Another year, another cost-cutting initiative. After Nokia announced its most recent in late 2018, months before it revealed an upset in 5G product development, the Finnish equipment maker was expected to report some hefty layoffs. The carnage is made apparent in its recent filing with the US Securities and Exchange Commission. Based on year-average numbers, about 4,800 jobs disappeared in 2019, or nearly 5% of the total. And the axing was brutal in some markets. One in ten jobs went in North America. About 9% vanished in China.
When it comes to layoffs by equipment makers, Nokia is late to the game. Between 2017 and 2018, following its takeover of Alcatel-Lucent in 2016, its workforce grew 1.3%, to an average of 103,083 employees across the entire business. Over that same period, fierce rival Ericsson chopped 5% of jobs, finishing 2018 with 95,359 employees in total. Battered by US sanctions, China's ZTE went even further, reducing headcount by 9%, to 68,240 employees.
Figure 1: Headcount at Nokia (Source: Nokia)
But the world's largest equipment maker has consistently bucked the trend. In the annual report it published last year, China's Huawei cited staff numbers of about 188,000, up from 180,000 in 2018. Data provided in its most recent annual report, published this week, shows that number grew another 4% last year, to almost 196,000. As Western rivals wither, and its smaller Chinese competitor similarly shrinks, Huawei is muscling up.

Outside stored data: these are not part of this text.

(** * m365-entra-ip-block-lists: the three list utilities, embedded and verified

    A shallow embedding of [scripts/validate.py], [scripts/chunk.py] and
    [scripts/fetch.py].

    Conventions of the embedding.
    - A Python [str] is a Rocq [string]; one [ascii] stands for one code point
      below 256, and [<] on strings is the code-point order of Python.
    - A Python [set] of strings is a [gset string]; [sorted(s)] is a merge
      sort of its elements by the string order.
    - A path is given and returned by its text, and parsed the way
      [pathlib.Path] does: a root ("", "/" or "//") and the parts after it,
      empty parts and "." dropped, ".." kept; [dir / name] replaces [dir]
      when [name] has a root.
    - The file system holds regular files and directories by location (the
      names from the root), with a working directory; there are no symbolic
      links.  A path is resolved part by part as the kernel does, every part
      on the way having to be a directory.  Reading raises on a missing file
      and on a directory, and otherwise returns the text (permissions and
      decoding errors on reading are outside the model).
      [mkdir(parents=True, exist_ok=True)] and [open(path, 'w')] with the
      writes that follow are modelled with their failures: a part of the
      path that is a regular file, a directory in the place of the file,
      and whatever else the operating system refuses (permissions, a full
      disk, a text that cannot be encoded), which the file system carries as
      two oracles; a write that fails after the file was opened leaves the
      file with what was written until then.
    - The values of a JSON document are a type [json]; sorting, hashing and
      formatting values that are not strings stay parameters.
    - Exceptions are values: a fallible call returns [exn + A], and the
      fetcher runs in a small state-and-exception monad over the world
      (file system and the HTTP requests made so far).
    - Console output ([print]) is not modelled; [sys.exit(n)] is the
      returned exit code.
    - Library calls whose code is not part of the repository are parameters:
      [ipaddress.ip_network] (with a concrete model of its IPv4 side, used
      for the worked examples), [json.loads], [re.findall], and the HTTP
      transport.  Exceptions outside [Exception] ([KeyboardInterrupt]) are
      not modelled. *)

From Stdlib Require Import ZArith Ascii String.
From stdpp Require Import gmap strings list sorting pretty.

Local Open Scope string_scope.
Local Open Scope Z_scope.

(** ** Python string primitives *)

Module Py.

(** [str.isspace] for one code point below 256. *)
Definition isspace (c : ascii) : bool :=
  let n := N_of_ascii c in
  ((9 <=? n) && (n <=? 13) || (28 <=? n) && (n <=? 32)
   || (n =? 133) || (n =? 160))%N.

(** [s == t] on strings. *)
Definition eqs (s t : string) : bool := bool_decide (s = t).

Fixpoint lstrip (s : string) : string :=
  match s with
  | String c r => if isspace c then lstrip r else s
  | EmptyString => EmptyString
  end.

Fixpoint rstrip (s : string) : string :=
  match s with
  | String c r =>
      let r' := rstrip r in
      if isspace c && eqs r' "" then "" else String c r'
  | EmptyString => EmptyString
  end.

(** [s.strip()] *)
Definition strip (s : string) : string := rstrip (lstrip s).

(** [s.startswith(p)] *)
Definition startswith (p s : string) : bool := String.prefix p s.

(** [all(p(c) for c in s)] *)
Fixpoint all_chars (p : ascii → bool) (s : string) : bool :=
  match s with
  | String c r => p c && all_chars p r
  | EmptyString => true
  end.

(** [c in s] for a one-character [c]. *)
Fixpoint contains (c : ascii) (s : string) : bool :=
  match s with
  | String d r => Ascii.eqb d c || contains c r
  | EmptyString => false
  end.

(** [s.split(sep)] for a one-character separator: never empty. *)
Fixpoint split (sep : ascii) (s : string) : list string :=
  match s with
  | EmptyString => [""]
  | String c r =>
      if Ascii.eqb c sep then "" :: split sep r
      else match split sep r with
           | w :: ws => String c w :: ws
           | [] => [String c ""]
           end
  end.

In the age of automation, bigger is not necessarily better, of course. Ideally, companies want to maintain or grow revenues with the leanest organization possible, delivering juicier profits to their shareholders. Peter Laurin, the head of Ericsson's managed services business, previously attributed some of the 8,000 job cuts at his own division in 2018 to investments in artificial intelligence. Interestingly, operating profits at managed services more than doubled last year, even though sales were down 1%.
The danger in extreme cost cutting, or even just a pause to recruitment, is that it harms competitiveness. This was illustrated starkly in France several years ago when marketing cutbacks at Altice-owned SFR Numericable led to customer losses. In the vendor world, perhaps the main risk lies in research and development. The industry is increasingly trying to assess Ericsson, Huawei and Nokia on the technical strength of their products. Any sign of R&D weakness could spell trouble.
Figure 2: Headcount at vendors (Source: companies)
Ericsson, accordingly, has ringfenced this crucial department from the program of cuts. Last year, it invested about 38.8 billion Swedish kronor ($3.8 billion) in R&D, about the same as in 2018, and spending was up from SEK37.9 billion ($3.7 billion) in 2017. R&D headcount over the same period has risen from 23,600 to about 25,100, and now represents about a quarter of the total workforce. This strategy, Ericsson insists, partly explains a resurgence in form that has brought an increase in market share, according to data provided by market-research firm Dell'Oro.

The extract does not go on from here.